Cuando finalmente el Titanic desapareció por completo bajo el agua, a las dos y veinte minutos de la madrugada del 15 de abril de 1912, los que aún estaban vivos tras haber hecho lo indecible por seguir a bordo cubrieron el mar de unos gritos que oyeron los 710 supervivientes que permanecían a salvo en las barcas. Esos gritos los dejaron tan marcados o más que el propio hundimiento, como confirmaron testimonio tras testimonio. En cualquier caso, tras enconadas discusiones sobre si volver al lugar del hundimiento o sobre quién debía hacerlo, y después de trasladar pasajeros de uno a otro bote para dejar más sitio en los que debían ir en busca de supervivientes (y seguro que alguno habría), cuando la primera lancha llegó al lugar del naufragio el silencio reinaba sobre una inerte marea blanca formada por los chalecos salvavidas que mantenían a flote los cadáveres, congelados en su mayoría. Eso era cuanto quedaba de un barco que debía navegar sobre sueños, y que se había deslizado hacia las profundidades para yacer en la más completa oscuridad.

El rescate

Las peticiones de auxilio enviadas por los telegrafistas del Titanic habían llegado al transatlántico Carpathia (propiedad de la naviera Cunard Line, la competencia de los propietarios del Titanic), que navegó a toda máquina por peligrosas zonas de hielo hasta que a las cuatro de la madrugada llegó al lugar del naufragio. La espera fue difícil de sobrellevar para quienes aguardaban; mientras se mecían sobre el mar, muchos estaban seguros de que morirían. A la devastadora incertidumbre sobre el futuro inmediato se añadían las imágenes del horror que habían sufrido. Ninguno de quienes pudieron subir al barco que los llevó hasta Nueva York olvidó lo sucedido aquella madrugada.

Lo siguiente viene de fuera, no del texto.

(* ===== verification/GoTime.v ===== *)
(** * [time.Time] in JSON

    A time is an instant, its nanoseconds since 1970.  [Time.MarshalJSON]
    writes RFC 3339 with the fraction's trailing zeros cut, here in UTC, and
    fails outside the years 0 to 9999; [Time.UnmarshalJSON] reads it in any
    zone. *)

From S2P Require Import Prelude GoLib Json.

Local Open Scope Z_scope.

(** ** The calendar *)

(** The date of a day number (day 0 is 1970-01-01), counting years from March
    in eras of 400 years: centuries, groups of four years, years, months. *)
Definition civil_of_doe (doe : Z) : Z * Z * Z :=
  let c := Z.min (doe / 36524) 3 in
  let doc := doe - 36524 * c in
  let q := doc / 1461 in
  let doq := doc - 1461 * q in
  let y := Z.min (doq / 365) 3 in
  let doy := doq - 365 * y in
  let mp := (5 * doy + 2) / 153 in
  (100 * c + 4 * q + y, mp, doy - (153 * mp + 2) / 5 + 1).

Definition doe_of_civil (yoe mp d : Z) : Z :=
  yoe * 365 + yoe / 4 - yoe / 100 + ((153 * mp + 2) / 5 + d - 1).

Definition month_of (mp : Z) : Z := if mp <? 10 then mp + 3 else mp - 9.

Definition month_index (m : Z) : Z := if 2 <? m then m - 3 else m + 9.

Definition civil_of_days (days : Z) : Z * Z * Z :=
  let z := days + 719468 in
  let '(yoe, mp, d) := civil_of_doe (z mod 146097) in
  let m := month_of mp in
  (yoe + z / 146097 * 400 + (if m <=? 2 then 1 else 0), m, d).

Definition days_of_civil (y m d : Z) : Z :=
  let y' := if m <=? 2 then y - 1 else y in
  y' / 400 * 146097 + doe_of_civil (y' mod 400) (month_index m) d - 719468.

Definition is_leap (y : Z) : bool :=
  (y mod 4 =? 0) && (negb (y mod 100 =? 0) || (y mod 400 =? 0)).

Definition days_in (y m : Z) : Z :=
  if m =? 2 then (if is_leap y then 29 else 28)
  else if (m =? 4) || (m =? 6) || (m =? 9) || (m =? 11) then 30 else 31.

(** ** Fixed-width digits *)

Definition digit (z : Z) : Init.Byte.byte := byte.of_Z (0x30 + z).

Definition digit_val (b : Init.Byte.byte) : option Z :=
  if (0x30 <=? bval b) && (bval b <=? 0x39) then Some (bval b - 0x30) else None.

Fixpoint fixed (n : nat) (z : Z) : bytes :=
  match n with
  | O => []
  | S n => fixed n (z / 10) ++ [digit (z mod 10)]
  end.

Definition read_digit (acc : option Z) (b : Init.Byte.byte) : option Z :=
  match acc, digit_val b with
  | Some a, Some v => Some (10 * a + v)
  | _, _ => None
  end.

Definition read_fixed (s : bytes) : option Z := foldl read_digit (Some 0) s.

(** The fraction of a second: nine digits less the trailing zeros. *)
Fixpoint trim_zeros (s : bytes) : bytes :=
  match s with
  | [] => []
  | b :: s' =>
      match trim_zeros s' with
      | [] => if bool_decide (b = Byte.x30) then [] else [b]
      | t => b :: t
      end
  end.

Definition pad_zeros (n : nat) (s : bytes) : bytes := take n (s ++ replicate n Byte.x30).

Definition frac_bytes (nanos : Z) : bytes :=
  match trim_zeros (fixed 9 nanos) with
  | [] => []
  | t => Byte.x2e :: t
  end.

Fixpoint span_digits (s : bytes) : bytes * bytes :=
  match s with
  | b :: s' =>
      match digit_val b with
      | Some _ => let '(d, r) := span_digits s' in (b :: d, r)
      | None => ([], s)
      end
  | [] => ([], [])
  end.

(** ** RFC 3339 *)

Definition second_ns : Z := 10 ^ 9.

Por mucho halo romántico que se le haya añadido desde entonces, la pesadilla que se vivió en el Titanic no debe quedar aprisionada en relatos que a veces adquieren más visos de fantasía que de realidad. Fue una tragedia real, que costó la vida a más de 1.500 personas, y un hecho que marcó un punto y aparte en la historia de la navegación.